- **Work instructions**
Look through the records below for the line with "(* ===== verification/RilTypes.v ===== *)". Return that line and each one after it up to and including the line with "Record RIL_Dial : Type", exactly.

- **Collected data entries**
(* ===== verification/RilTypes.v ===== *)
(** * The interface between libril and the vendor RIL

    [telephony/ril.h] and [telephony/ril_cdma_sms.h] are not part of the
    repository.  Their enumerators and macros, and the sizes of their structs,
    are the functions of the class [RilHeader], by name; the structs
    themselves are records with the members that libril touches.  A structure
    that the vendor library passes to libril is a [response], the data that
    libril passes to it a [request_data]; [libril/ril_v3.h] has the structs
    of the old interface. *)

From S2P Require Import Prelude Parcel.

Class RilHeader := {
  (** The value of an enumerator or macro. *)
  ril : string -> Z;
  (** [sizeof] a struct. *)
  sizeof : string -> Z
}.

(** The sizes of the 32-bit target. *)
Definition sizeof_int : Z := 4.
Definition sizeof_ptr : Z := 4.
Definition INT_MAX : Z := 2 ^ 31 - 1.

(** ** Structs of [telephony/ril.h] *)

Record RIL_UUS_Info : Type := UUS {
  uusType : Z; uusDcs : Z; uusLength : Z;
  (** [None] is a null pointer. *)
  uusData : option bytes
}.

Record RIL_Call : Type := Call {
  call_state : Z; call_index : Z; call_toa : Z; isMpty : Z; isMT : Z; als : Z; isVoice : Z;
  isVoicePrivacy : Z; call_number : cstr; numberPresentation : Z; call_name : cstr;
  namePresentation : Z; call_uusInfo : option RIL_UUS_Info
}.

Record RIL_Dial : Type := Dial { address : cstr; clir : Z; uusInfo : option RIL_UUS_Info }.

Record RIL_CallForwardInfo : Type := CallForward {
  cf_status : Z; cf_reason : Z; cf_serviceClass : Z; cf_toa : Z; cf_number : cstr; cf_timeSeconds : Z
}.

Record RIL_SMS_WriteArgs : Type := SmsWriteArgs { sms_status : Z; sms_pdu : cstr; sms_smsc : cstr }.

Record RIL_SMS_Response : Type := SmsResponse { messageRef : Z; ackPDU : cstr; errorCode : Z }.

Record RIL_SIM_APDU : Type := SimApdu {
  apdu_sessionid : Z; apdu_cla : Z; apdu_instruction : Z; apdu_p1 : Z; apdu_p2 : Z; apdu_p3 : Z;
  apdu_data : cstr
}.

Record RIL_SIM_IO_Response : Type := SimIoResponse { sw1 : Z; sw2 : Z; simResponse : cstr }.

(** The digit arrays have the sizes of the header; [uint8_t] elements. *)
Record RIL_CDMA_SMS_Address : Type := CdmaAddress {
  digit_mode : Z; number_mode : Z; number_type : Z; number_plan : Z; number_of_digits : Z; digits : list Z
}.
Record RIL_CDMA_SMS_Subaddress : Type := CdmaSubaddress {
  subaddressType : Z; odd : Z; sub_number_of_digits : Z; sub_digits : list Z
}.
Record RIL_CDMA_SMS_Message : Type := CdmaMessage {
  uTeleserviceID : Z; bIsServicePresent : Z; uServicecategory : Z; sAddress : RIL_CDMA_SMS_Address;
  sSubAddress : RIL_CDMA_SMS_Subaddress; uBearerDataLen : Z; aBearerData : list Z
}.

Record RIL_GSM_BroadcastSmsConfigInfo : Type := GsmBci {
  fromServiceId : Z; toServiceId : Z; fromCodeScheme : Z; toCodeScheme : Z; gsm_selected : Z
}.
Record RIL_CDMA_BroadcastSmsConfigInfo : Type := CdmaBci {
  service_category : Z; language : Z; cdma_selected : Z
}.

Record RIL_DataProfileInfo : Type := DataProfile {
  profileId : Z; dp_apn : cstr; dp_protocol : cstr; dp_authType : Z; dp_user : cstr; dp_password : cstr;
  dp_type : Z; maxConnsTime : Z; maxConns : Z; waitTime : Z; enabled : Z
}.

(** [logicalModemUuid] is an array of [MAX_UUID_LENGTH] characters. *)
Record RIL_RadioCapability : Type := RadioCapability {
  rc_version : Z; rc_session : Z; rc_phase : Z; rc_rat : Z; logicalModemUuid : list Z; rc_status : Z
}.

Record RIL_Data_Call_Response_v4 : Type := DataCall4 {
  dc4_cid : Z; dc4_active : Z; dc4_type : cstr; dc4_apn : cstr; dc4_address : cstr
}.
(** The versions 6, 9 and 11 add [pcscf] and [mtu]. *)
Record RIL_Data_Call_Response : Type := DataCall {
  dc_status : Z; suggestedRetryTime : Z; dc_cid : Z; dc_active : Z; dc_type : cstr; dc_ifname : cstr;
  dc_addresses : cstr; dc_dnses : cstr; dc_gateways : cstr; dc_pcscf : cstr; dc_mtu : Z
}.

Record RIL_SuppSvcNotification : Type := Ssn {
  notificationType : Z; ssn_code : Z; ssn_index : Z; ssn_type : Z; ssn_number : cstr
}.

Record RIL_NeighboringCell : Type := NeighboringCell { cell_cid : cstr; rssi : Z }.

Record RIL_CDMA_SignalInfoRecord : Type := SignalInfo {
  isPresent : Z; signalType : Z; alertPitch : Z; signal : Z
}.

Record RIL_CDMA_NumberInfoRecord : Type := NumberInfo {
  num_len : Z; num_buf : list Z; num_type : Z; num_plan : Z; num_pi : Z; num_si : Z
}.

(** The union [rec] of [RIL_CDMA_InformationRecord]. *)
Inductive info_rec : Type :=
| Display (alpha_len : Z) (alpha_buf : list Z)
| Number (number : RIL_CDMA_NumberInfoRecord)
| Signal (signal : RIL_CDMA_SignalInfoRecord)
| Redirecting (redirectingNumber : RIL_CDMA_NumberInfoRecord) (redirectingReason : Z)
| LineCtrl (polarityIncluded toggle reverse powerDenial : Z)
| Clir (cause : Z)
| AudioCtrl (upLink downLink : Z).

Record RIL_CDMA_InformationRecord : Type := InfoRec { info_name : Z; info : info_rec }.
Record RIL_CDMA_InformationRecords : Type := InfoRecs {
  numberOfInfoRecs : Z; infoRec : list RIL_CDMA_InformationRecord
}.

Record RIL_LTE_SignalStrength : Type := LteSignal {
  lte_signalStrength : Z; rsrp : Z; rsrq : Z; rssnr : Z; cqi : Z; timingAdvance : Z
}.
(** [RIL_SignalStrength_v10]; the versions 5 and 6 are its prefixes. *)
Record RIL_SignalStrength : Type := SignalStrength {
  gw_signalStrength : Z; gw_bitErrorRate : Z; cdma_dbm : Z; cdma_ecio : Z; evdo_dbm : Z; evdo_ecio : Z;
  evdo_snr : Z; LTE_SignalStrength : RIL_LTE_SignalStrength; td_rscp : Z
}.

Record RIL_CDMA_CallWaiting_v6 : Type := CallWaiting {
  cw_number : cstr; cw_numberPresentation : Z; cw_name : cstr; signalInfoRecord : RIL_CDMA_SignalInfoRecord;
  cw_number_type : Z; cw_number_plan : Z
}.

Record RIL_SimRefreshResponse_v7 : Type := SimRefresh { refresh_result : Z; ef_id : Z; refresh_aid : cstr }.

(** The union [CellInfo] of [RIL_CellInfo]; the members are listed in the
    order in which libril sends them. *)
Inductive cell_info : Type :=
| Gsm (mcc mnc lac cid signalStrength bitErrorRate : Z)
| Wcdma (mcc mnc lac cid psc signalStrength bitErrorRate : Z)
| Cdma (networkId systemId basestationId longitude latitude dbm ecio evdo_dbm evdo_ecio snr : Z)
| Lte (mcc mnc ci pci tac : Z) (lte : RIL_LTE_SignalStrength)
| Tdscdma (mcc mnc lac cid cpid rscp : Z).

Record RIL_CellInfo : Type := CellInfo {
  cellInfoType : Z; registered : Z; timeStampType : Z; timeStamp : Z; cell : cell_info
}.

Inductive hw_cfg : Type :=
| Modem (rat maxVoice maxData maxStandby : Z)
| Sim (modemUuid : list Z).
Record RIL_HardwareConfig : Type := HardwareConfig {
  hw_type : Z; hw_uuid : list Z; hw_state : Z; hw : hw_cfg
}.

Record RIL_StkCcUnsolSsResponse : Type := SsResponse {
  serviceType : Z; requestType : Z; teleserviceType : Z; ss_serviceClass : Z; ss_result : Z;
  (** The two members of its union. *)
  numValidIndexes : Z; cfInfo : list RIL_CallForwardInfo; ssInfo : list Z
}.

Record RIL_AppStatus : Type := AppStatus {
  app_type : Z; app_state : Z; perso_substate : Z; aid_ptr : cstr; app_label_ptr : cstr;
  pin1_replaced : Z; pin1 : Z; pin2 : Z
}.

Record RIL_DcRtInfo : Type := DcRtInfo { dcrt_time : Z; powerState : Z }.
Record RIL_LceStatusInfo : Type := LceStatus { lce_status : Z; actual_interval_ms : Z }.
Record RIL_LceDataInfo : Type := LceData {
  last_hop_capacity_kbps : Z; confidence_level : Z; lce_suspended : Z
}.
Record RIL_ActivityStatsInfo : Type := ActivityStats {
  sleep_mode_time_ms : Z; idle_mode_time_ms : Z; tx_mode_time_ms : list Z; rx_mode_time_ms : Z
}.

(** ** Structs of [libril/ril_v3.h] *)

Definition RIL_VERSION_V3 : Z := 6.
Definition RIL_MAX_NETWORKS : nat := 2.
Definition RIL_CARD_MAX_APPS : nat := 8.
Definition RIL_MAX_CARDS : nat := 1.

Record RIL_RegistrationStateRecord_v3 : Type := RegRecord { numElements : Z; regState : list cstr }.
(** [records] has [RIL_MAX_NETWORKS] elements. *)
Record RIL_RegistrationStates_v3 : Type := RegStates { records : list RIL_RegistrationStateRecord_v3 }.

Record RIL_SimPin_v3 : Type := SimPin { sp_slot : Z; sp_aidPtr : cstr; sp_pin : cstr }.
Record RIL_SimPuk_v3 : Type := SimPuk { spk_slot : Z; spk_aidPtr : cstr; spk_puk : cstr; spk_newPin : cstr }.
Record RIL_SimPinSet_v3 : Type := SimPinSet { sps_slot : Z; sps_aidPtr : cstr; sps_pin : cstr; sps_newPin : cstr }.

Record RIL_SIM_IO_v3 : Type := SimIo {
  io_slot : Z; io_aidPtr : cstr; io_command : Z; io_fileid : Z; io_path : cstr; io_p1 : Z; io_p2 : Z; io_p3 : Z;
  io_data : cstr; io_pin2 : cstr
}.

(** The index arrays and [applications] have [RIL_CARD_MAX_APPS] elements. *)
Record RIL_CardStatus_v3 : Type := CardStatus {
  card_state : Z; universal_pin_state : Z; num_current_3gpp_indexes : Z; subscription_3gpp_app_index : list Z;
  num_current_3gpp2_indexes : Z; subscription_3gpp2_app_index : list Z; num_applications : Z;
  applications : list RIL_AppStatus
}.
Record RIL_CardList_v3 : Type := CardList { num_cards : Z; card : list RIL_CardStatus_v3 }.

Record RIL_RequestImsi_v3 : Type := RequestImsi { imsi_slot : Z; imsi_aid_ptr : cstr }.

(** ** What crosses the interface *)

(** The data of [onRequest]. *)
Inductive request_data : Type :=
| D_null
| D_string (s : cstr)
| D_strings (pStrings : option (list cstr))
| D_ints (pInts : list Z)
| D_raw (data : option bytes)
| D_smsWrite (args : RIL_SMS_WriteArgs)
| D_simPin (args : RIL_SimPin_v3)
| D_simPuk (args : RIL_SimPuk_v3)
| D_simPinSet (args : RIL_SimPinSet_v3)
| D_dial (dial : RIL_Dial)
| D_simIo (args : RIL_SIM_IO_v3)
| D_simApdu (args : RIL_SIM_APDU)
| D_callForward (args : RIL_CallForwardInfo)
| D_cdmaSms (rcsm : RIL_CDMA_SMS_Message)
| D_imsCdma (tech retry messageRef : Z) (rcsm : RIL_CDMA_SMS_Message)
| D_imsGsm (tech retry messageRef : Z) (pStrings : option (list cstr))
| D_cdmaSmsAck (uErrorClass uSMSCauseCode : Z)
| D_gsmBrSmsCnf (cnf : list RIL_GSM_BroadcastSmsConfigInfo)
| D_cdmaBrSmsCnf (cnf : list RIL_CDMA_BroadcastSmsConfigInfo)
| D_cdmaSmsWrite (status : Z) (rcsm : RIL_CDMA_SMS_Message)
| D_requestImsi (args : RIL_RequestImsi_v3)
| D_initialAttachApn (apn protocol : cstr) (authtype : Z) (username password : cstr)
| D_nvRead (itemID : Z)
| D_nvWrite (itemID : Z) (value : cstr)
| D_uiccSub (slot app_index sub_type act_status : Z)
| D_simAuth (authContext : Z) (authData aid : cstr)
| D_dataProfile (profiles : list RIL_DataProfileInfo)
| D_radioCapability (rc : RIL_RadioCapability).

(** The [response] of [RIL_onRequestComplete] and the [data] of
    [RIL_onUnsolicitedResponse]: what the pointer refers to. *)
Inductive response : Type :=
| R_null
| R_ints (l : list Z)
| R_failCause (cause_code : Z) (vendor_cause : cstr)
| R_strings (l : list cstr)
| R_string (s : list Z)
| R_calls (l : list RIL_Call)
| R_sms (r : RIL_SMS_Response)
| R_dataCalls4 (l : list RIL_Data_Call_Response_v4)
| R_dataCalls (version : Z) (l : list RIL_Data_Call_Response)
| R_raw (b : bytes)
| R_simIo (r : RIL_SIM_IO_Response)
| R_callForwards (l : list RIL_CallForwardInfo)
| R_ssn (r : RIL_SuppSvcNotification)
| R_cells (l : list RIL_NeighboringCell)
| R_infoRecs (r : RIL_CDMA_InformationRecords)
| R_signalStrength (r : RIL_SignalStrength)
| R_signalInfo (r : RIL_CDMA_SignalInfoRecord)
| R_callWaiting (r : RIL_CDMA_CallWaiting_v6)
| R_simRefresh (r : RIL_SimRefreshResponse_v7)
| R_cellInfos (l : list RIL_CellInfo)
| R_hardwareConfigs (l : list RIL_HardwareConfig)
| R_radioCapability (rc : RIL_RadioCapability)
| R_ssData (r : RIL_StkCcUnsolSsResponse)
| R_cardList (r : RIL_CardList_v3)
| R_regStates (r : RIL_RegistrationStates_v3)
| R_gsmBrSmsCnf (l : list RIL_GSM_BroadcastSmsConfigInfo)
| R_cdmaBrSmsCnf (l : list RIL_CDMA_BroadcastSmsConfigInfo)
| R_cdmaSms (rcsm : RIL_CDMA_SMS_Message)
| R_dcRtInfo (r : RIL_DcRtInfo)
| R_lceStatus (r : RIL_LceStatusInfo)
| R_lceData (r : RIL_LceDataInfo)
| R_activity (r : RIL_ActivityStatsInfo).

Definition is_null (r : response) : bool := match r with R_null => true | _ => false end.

---

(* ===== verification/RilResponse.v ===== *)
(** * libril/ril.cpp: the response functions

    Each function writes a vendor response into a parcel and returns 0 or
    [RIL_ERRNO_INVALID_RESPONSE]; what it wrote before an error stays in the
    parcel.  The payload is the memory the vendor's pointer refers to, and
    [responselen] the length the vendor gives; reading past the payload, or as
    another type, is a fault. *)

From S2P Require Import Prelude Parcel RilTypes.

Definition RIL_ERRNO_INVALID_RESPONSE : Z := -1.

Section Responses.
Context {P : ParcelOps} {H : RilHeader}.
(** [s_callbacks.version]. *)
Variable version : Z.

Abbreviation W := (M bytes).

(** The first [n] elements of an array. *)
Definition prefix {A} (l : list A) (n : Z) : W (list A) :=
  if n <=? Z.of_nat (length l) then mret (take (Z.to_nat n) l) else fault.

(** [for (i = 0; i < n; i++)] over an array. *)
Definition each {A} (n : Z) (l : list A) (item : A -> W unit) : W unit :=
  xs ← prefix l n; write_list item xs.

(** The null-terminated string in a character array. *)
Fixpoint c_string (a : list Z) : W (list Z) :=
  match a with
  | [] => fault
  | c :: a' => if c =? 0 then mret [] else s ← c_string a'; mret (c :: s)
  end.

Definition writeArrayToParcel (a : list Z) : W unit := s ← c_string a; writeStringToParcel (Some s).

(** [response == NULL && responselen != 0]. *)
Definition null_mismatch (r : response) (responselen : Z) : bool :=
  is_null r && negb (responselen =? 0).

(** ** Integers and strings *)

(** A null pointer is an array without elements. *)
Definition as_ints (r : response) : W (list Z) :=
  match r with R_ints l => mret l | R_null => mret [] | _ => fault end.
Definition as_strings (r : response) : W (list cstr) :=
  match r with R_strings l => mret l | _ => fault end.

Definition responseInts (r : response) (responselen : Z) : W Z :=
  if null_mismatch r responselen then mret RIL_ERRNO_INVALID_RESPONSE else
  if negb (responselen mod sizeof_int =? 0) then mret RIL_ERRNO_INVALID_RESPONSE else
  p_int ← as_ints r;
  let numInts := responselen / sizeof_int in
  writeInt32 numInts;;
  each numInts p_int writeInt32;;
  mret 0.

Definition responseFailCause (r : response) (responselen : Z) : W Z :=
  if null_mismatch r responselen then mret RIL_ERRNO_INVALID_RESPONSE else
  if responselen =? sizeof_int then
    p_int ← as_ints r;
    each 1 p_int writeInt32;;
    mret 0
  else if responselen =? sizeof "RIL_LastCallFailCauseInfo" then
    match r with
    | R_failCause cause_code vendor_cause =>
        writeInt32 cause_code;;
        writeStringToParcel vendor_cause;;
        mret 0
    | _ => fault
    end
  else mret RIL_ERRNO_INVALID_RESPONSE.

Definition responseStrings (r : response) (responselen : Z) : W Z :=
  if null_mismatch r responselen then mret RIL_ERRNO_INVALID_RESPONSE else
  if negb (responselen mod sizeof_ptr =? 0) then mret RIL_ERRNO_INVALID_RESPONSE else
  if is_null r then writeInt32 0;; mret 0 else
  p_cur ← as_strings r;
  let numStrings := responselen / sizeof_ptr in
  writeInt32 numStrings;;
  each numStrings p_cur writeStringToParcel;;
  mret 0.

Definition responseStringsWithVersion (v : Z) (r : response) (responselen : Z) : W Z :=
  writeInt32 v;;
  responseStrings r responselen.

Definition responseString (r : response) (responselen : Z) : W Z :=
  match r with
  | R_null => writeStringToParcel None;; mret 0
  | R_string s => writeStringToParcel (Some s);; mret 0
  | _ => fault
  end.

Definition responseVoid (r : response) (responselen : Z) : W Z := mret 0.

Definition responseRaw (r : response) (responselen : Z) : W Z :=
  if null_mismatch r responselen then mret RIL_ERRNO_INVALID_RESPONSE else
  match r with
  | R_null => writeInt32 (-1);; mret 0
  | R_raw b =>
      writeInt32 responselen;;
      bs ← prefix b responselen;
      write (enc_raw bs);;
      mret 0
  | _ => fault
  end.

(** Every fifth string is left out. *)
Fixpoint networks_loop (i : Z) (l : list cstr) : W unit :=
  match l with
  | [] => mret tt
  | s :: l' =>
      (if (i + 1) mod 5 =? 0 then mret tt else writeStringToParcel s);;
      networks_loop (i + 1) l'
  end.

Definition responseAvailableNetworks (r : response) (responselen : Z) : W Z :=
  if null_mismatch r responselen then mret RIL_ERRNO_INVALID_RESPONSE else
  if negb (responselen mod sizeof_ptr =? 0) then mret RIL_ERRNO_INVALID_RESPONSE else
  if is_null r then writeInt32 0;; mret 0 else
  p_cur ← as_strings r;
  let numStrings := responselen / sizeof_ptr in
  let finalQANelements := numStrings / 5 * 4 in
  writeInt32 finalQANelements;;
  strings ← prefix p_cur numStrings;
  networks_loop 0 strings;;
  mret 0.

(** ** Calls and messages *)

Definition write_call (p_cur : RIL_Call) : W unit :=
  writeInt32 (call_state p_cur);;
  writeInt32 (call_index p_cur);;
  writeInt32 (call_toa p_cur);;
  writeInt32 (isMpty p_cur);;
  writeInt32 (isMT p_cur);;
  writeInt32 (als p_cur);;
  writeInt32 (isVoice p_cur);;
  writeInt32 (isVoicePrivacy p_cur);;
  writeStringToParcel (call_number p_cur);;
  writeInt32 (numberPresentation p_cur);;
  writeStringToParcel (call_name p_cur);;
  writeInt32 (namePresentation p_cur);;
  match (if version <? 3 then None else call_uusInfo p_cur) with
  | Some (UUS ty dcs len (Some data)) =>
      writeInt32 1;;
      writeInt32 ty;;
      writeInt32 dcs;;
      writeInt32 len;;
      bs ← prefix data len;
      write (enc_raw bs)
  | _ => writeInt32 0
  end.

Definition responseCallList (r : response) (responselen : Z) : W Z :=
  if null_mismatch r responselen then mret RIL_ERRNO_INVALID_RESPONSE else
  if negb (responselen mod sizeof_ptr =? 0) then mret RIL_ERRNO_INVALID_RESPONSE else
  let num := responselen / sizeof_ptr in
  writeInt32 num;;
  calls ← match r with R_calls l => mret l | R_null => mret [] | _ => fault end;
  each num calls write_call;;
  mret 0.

- **Your response**
(* ===== verification/RilTypes.v ===== *)
(** * The interface between libril and the vendor RIL

    [telephony/ril.h] and [telephony/ril_cdma_sms.h] are not part of the
    repository.  Their enumerators and macros, and the sizes of their structs,
    are the functions of the class [RilHeader], by name; the structs
    themselves are records with the members that libril touches.  A structure
    that the vendor library passes to libril is a [response], the data that
    libril passes to it a [request_data]; [libril/ril_v3.h] has the structs
    of the old interface. *)

From S2P Require Import Prelude Parcel.

Class RilHeader := {
  (** The value of an enumerator or macro. *)
  ril : string -> Z;
  (** [sizeof] a struct. *)
  sizeof : string -> Z
}.

(** The sizes of the 32-bit target. *)
Definition sizeof_int : Z := 4.
Definition sizeof_ptr : Z := 4.
Definition INT_MAX : Z := 2 ^ 31 - 1.

(** ** Structs of [telephony/ril.h] *)

Record RIL_UUS_Info : Type := UUS {
  uusType : Z; uusDcs : Z; uusLength : Z;
  (** [None] is a null pointer. *)
  uusData : option bytes
}.

Record RIL_Call : Type := Call {
  call_state : Z; call_index : Z; call_toa : Z; isMpty : Z; isMT : Z; als : Z; isVoice : Z;
  isVoicePrivacy : Z; call_number : cstr; numberPresentation : Z; call_name : cstr;
  namePresentation : Z; call_uusInfo : option RIL_UUS_Info
}.

Record RIL_Dial : Type := Dial { address : cstr; clir : Z; uusInfo : option RIL_UUS_Info }.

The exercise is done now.